Data from the experiments were analyzed, based on a completely randomized factorial design, using the SAS Statistical Package 9.3 (SAS Institute Inc., Cary, NC, USA). For germination data, observed values were analysed similarly to other variables and a non-linear regression model was fitted to predict the probability of germination, in Figure 3 (Piegorsch and Bailer, 2005; Schwinghamer et al., 2015). Duncan’s multiple comparison test was used when there was a significant difference at the 95% confidence level.
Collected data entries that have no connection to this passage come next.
(** * WFPlayer: the player facade of [src/index.js]

    A shallow embedding of the [WFPlayer] class: its option scheme and
    [setOptions], the playback getters, [seek], [load], [changeChannel],
    the constructor and [destroy] together with the module-level registry
    of live instances.

    Methods are written in a small state-and-exception monad: a JavaScript
    [throw] keeps every assignment made before it, so a failing computation
    still returns the state it reached. *)

From Stdlib Require Import QArith Qcanon Qround Ascii.
From stdpp Require Import gmap strings list fin_maps.

Local Open Scope Z_scope.

(** ** Numbers

    A JavaScript number is NaN, one of the two infinities, or a finite value.
    The class never does arithmetic on numbers: it compares them, tests them
    with [Number.isInteger], rounds one with [Math.ceil] and clamps one.
    Finite values are therefore kept as canonical rationals, on which these
    operations are exact; [-0] and [+0] are one value, as they are for
    [===], [<] and [<=]. *)

Inductive number :=
  | NaN
  | NegInfinity
  | Infinity
  | Fin (q : Qc).

Definition num_Z (z : Z) : number := Fin (Qc_of_Z z).
Definition num_Q (q : Q) : number := Fin (Q2Qc q).

(** [a < b], [a <= b], [a > b], [a >= b]: false as soon as one side is NaN. *)
Definition num_lt (a b : number) : bool :=
  match a, b with
  | NaN, _ | _, NaN => false
  | NegInfinity, NegInfinity => false
  | NegInfinity, _ => true
  | _, NegInfinity => false
  | Infinity, _ => false
  | Fin _, Infinity => true
  | Fin x, Fin y => match (x ?= y)%Qc with Lt => true | _ => false end
  end.

Definition num_le (a b : number) : bool :=
  match a, b with
  | NaN, _ | _, NaN => false
  | NegInfinity, _ => true
  | _, NegInfinity => false
  | _, Infinity => true
  | Infinity, Fin _ => false
  | Fin x, Fin y => match (x ?= y)%Qc with Gt => false | _ => true end
  end.

Definition num_gt (a b : number) : bool := num_lt b a.
Definition num_ge (a b : number) : bool := num_le b a.

(** [a === b] on numbers: NaN is different from everything, itself included. *)
Definition num_strict_eq (a b : number) : bool :=
  match a, b with
  | NegInfinity, NegInfinity | Infinity, Infinity => true
  | Fin x, Fin y => bool_decide (x = y)
  | _, _ => false
  end.

(** [Number.isInteger]: a finite value without fractional part. *)
Definition Number_isInteger (a : number) : bool :=
  match a with
  | Fin q => bool_decide (Qden (this q) = 1%positive)
  | _ => false
  end.

(** [Math.ceil]: NaN and the infinities are returned as they are. *)
Definition Math_ceil (a : number) : number :=
  match a with
  | Fin q => num_Z (Qceiling (this q))
  | _ => a
  end.

(** [Math.min] and [Math.max] of two numbers: NaN if either is NaN. *)
Definition Math_min (a b : number) : number :=
  match a, b with
  | NaN, _ | _, NaN => NaN
  | _, _ => if num_le a b then a else b
  end.

Definition Math_max (a b : number) : number :=
  match a, b with
  | NaN, _ | _, NaN => NaN
  | _, _ => if num_le a b then b else a
  end.

(** Modelled from the spec: [clamp] of [./utils], which is not among the
    sources. The spec has [seek] clamp its argument to the interval
    [[0, duration]]: the value is raised to the lower bound, then lowered to
    the upper bound. *)
Definition clamp (num lo hi : number) : number :=
  Math_min (Math_max num lo) hi.

(** ** Values

    The values the class receives and stores. Objects are told apart the way
    the class tells them apart: by [kindOf], by [instanceof] of the two media
    element classes, and by the two capabilities [load] probes. *)

(** What the class reads of an [HTMLVideoElement] or [HTMLAudioElement]. *)
Module MediaElement.
Inductive Tag := HTMLVideoElement | HTMLAudioElement.

Record t := {
  tag : Tag;
  currentTime : number;
  duration : number;
  paused : bool;
  ended : bool;
  readyState : nat;
  currentSrc : string;
}.

(** [element.currentTime = time] *)
Definition set_currentTime (time : number) (m : t) : t :=
  {| tag := tag m; currentTime := time; duration := duration m;
     paused := paused m; ended := ended m; readyState := readyState m;
     currentSrc := currentSrc m |}.
End MediaElement.

(** A DOM element that is not a media element: a [<div>], an element of the
    plain [HTMLElement] class, or an element of another class. *)
Inductive Element := HTMLDivElement | HTMLElement | HTMLCanvasElement.

(** An [AudioBuffer], the already decoded audio [load] accepts: the spec's
    [DecodedAudio] (sample rate, channel count, duration, samples of each
    channel). *)
Module AudioBuffer.
Record t := {
  sampleRate : number;
  numberOfChannels : nat;
  duration : number;
  channels : list (list number);
}.
End AudioBuffer.

#[warnings="-register-all"]
Inductive value :=
  | VUndefined
  | VNull
  | VBoolean (b : bool)
  | VNumber (n : number)
  | VString (s : string)
  | VFunction
  | VArray
  | VElement (e : Element)
  | VMedia (m : MediaElement.t)
  | VAudioBuffer (a : AudioBuffer.t)
  | VUint8Array (bytes : list Byte.byte)
  | VObject (props : gmap string value).

(** [o[key]]: a missing property reads as [undefined]. *)
Definition get (key : string) (o : gmap string value) : value :=
  default VUndefined (o !! key).
(** * Gymnasium: the JAX conversion layer and the clip / flatten wrappers

    A shallow embedding of
      - [gymnasium/envs/phys2d/conversion.py]  ([JaxEnv], [_convert_jax_to_numpy]),
      - [gymnasium/wrappers/clip_action.py]     ([_ClipAction], [_VectorClipAction]),
      - [gymnasium/wrappers/flatten_observation.py]
                                                ([_FlattenObservation], [_VectorFlattenObservation]),
    together with the properties of these programs.

    Conventions.  An array is a floating-point array: a shape and its
    row-major entries, each of them NaN, an infinity or a number.  Numbers
    are rationals ([Q]), of which the floats are a part; clamping only
    compares and selects entries, so it rounds nothing.  Integer arrays are
    not represented; a Python integer turned into an array is rounded to
    binary64 as NumPy does when it meets floating-point bounds.  Python values
    that travel through the adapter live in the inductive [pyval]; a raised
    exception is an [Err] result carrying the exception and, for f-string
    messages, the fragments the message is assembled from. *)

From Stdlib Require Import String Bool Arith ZArith QArith SpecFloat Lia List.
Import ListNotations.

Set Implicit Arguments.
Set Warnings "-register-all".

(* ===================================================================== *)
(** ** Arrays and Python values                                           *)
(* ===================================================================== *)

(** An entry of a floating-point array. *)
Inductive entry : Type :=
| NaN
| NegInf
| Num (q : Q)
| PosInf.

Coercion Num : Q >-> entry.

(** A list literal takes its element type from where it stands, so that
    numbers written in a list of entries are read as entries. *)
Arguments cons {A} & a l.

(** [x <= y] on entries; every comparison with NaN is false. *)
Definition entry_leb (x y : entry) : bool :=
  match x, y with
  | NaN, _ => false
  | _, NaN => false
  | NegInf, _ => true
  | _, PosInf => true
  | Num p, Num q => Qle_bool p q
  | _, _ => false
  end.

Definition entry_le (x y : entry) : Prop := entry_leb x y = true.

(** [x < y]. *)
Definition entry_lt (x y : entry) : Prop :=
  entry_leb x y = true /\ entry_leb y x = false.

(** [x == y]: the same number (or the same infinity); never true of NaN. *)
Definition entry_eqv (x y : entry) : Prop :=
  entry_leb x y = true /\ entry_leb y x = true.

Definition no_nan (l : list entry) : Prop := Forall (fun x => x <> NaN) l.

(** An n-dimensional array: its shape and its entries in row-major order. *)
Record ndarray : Type := mk_ndarray { shape : list nat; data : list entry }.

(** Number of entries of an array of shape [s] (the product of the axes). *)
Definition size_of (s : list nat) : nat := fold_right Nat.mul 1%nat s.

Definition well_shaped (a : ndarray) : Prop :=
  length (data a) = size_of (shape a).

(** Python values seen by the adapter.  [JaxArray] is a [jnp.ndarray],
    [NpArray] a [np.ndarray]; a dictionary keeps its insertion order. *)
Inductive pyval : Type :=
| JaxArray (a : ndarray)
| NpArray (a : ndarray)
| PyTuple (es : list pyval)
| PyList (es : list pyval)
| PyDict (kvs : list (string * pyval))
| PyNone
| PyBool (b : bool)
| PyInt (z : Z)
| PyFloat (q : Q).

(** Induction principle that reaches inside the containers. *)
Section pyval_induction.
Variable P : pyval -> Prop.
Hypothesis Hjax : forall a, P (JaxArray a).
Hypothesis Hnp : forall a, P (NpArray a).
Hypothesis Htuple : forall es, Forall P es -> P (PyTuple es).
Hypothesis Hlist : forall es, Forall P es -> P (PyList es).
Hypothesis Hdict : forall kvs, Forall (fun kv => P (snd kv)) kvs -> P (PyDict kvs).
Hypothesis Hnone : P PyNone.
Hypothesis Hbool : forall b, P (PyBool b).
Hypothesis Hint : forall z, P (PyInt z).
Hypothesis Hfloat : forall q, P (PyFloat q).
(** * Downstream heads of GLM ([model/downstream.py])

    A shallow embedding of the three prediction heads [ClozeModel],
    [VerbalizerModel] and [PoolingModel], and the properties of their
    [forward] methods.

    Tensors are flat row-major storage with a shape, as in torch.  Float
    tensors hold binary64 values ([PrimFloat]); index tensors hold [Z]
    (torch.long).  The language model, the float reductions and the
    transcendental functions of torch are parameters. *)

From Stdlib Require Import String.
From Stdlib Require Import Floats ZArith List Bool Lia Arith PeanoNat.
Import ListNotations.
Local Open Scope nat_scope.

(** ** Outcomes of a call *)

(** What a Python call can end in, besides returning.  [OutsideModel] is
    not a Python exception: it marks shape combinations that this embedding
    does not describe (there torch may still compute a result, by
    broadcasting or over further dimensions, or raise a shape error). *)
Inductive failure : Set :=
| AssertionError
| NotImplementedError
| IndexError
| RuntimeError
| OutsideModel.

Inductive outcome (A : Type) : Type :=
| Return (a : A)
| Raise (e : failure).
Arguments Return {A} a.
Arguments Raise {A} e.

Definition obind {A B} (m : outcome A) (k : A -> outcome B) : outcome B :=
  match m with
  | Return a => k a
  | Raise e => Raise e
  end.

(** ** Tensors *)

Record tensor (A : Type) : Type := mkTensor { shape : list nat; data : list A }.
Arguments mkTensor {A} shape data.
Arguments shape {A} t.
Arguments data {A} t.

Definition numel (s : list nat) : nat := fold_right Nat.mul 1 s.
Definition rank {A} (t : tensor A) : nat := length (shape t).

(** Storage and shape agree. *)
Definition wf {A} (t : tensor A) : Prop := length (data t) = numel (shape t).

Definition shape_eqb (s1 s2 : list nat) : bool :=
  if list_eq_dec Nat.eq_dec s1 s2 then true else false.

Definition tabulate {A} (n : nat) (f : nat -> A) : list A := map f (seq 0 n).

(** The [i]-th contiguous block of [w] elements. *)
Definition block {A} (w : nat) (l : list A) (i : nat) : list A :=
  firstn w (skipn (i * w) l).

(** Row [i] along the first dimension: [t[i]], flattened. *)
Definition trow {A} (t : tensor A) (i : nat) : list A :=
  block (numel (tl (shape t))) (data t) i.

Fixpoint mapM {A B} (f : A -> option B) (l : list A) : option (list B) :=
  match l with
  | [] => Some []
  | x :: l' =>
      match f x, mapM f l' with
      | Some y, Some ys => Some (y :: ys)
      | _, _ => None
      end
  end.

(** Python index normalisation: [-size <= i < size], negatives count from
    the end. *)
Definition norm_index (size : nat) (i : Z) : option nat :=
  if ((0 <=? i) && (i <? Z.of_nat size))%Z then Some (Z.to_nat i)
  else if ((- Z.of_nat size <=? i) && (i <? 0))%Z then Some (Z.to_nat (i + Z.of_nat size))
  else None.

(** Row-major offset of a (partial) multi-index; [None] when an index is out
    of range or there are more indices than dimensions. *)
Fixpoint offset (dims : list nat) (ix : list Z) (acc : nat) : option nat :=
  match ix with
  | [] => Some acc
  | i :: ix' =>
      match dims with
      | [] => None
      | d :: dims' =>
          match norm_index d i with
          | Some n => offset dims' ix' (acc * d + n)
          | None => None
          end
      end
  end.

(** Element access by a full multi-index, for stating properties. *)
Definition tget {A} (t : tensor A) (ix : list nat) : option A :=
  if length ix =? rank t then
    match offset (shape t) (map Z.of_nat ix) 0 with
    | Some o => nth_error (data t) o
    | None => None
    end
  else None.

(** [x.size(0)] and [x.size(-1)]. *)
Definition size0 {A} (t : tensor A) : outcome nat :=
  match shape t with
  | [] => Raise IndexError
  | d :: _ => Return d
  end.

Definition size_last {A} (t : tensor A) : outcome nat :=
  match shape t with
  | [] => Raise IndexError
  | _ :: _ => Return (last (shape t) 0)
  end.

(** [x.reshape(-1, *rest)] and [x.view(-1, *rest)] on contiguous storage:
    the leading size is inferred; torch refuses when it is ambiguous or when
    the sizes do not divide the number of elements. *)
Definition reshape_infer {A} (t : tensor A) (rest : list nat) : outcome (tensor A) :=
  let m := numel rest in
  if m =? 0 then Raise RuntimeError
  else if numel (shape t) mod m =? 0
       then Return (mkTensor (numel (shape t) / m :: rest) (data t))
       else Raise RuntimeError.

(** [torch.arange(n, dtype=torch.long)]. *)
Definition arange (n : nat) : tensor Z := mkTensor [n] (map Z.of_nat (seq 0 n)).

(** [x.unsqueeze(d)]. *)
Definition unsqueeze {A} (d : nat) (t : tensor A) : tensor A :=
  mkTensor (firstn d (shape t) ++ 1 :: skipn d (shape t)) (data t).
There were no significant differences in germination rate under optimal conditions (20 °C) ( Figure 3B ). The control had the highest germination rate, which did not differ significantly from Th17-treated seeds. The lowest germination rate under optimal conditions was for seeds treated with the lowest concentration, Thu3. With increasing temperature to 30 °C Figure 3C , germination decreased although applying Th17 helped alleviate the negative effect of high temperature on germination; in particular Thu2 treatment increased germination significantly. Cold stress strongly affected germination ( Figure 3A ); about 100 h were required to start germination, and it increased slowly after that. In marked contrast, the first germination was recorded approximately 12 h after onset of the experiment at 20 °C. Under cold stress conditions, the interaction of temperature and the compound application was significant (p < 0.002), and application of Th17 significantly influenced germination, mainly mid-range concentration (Thu2) maximized germination rate.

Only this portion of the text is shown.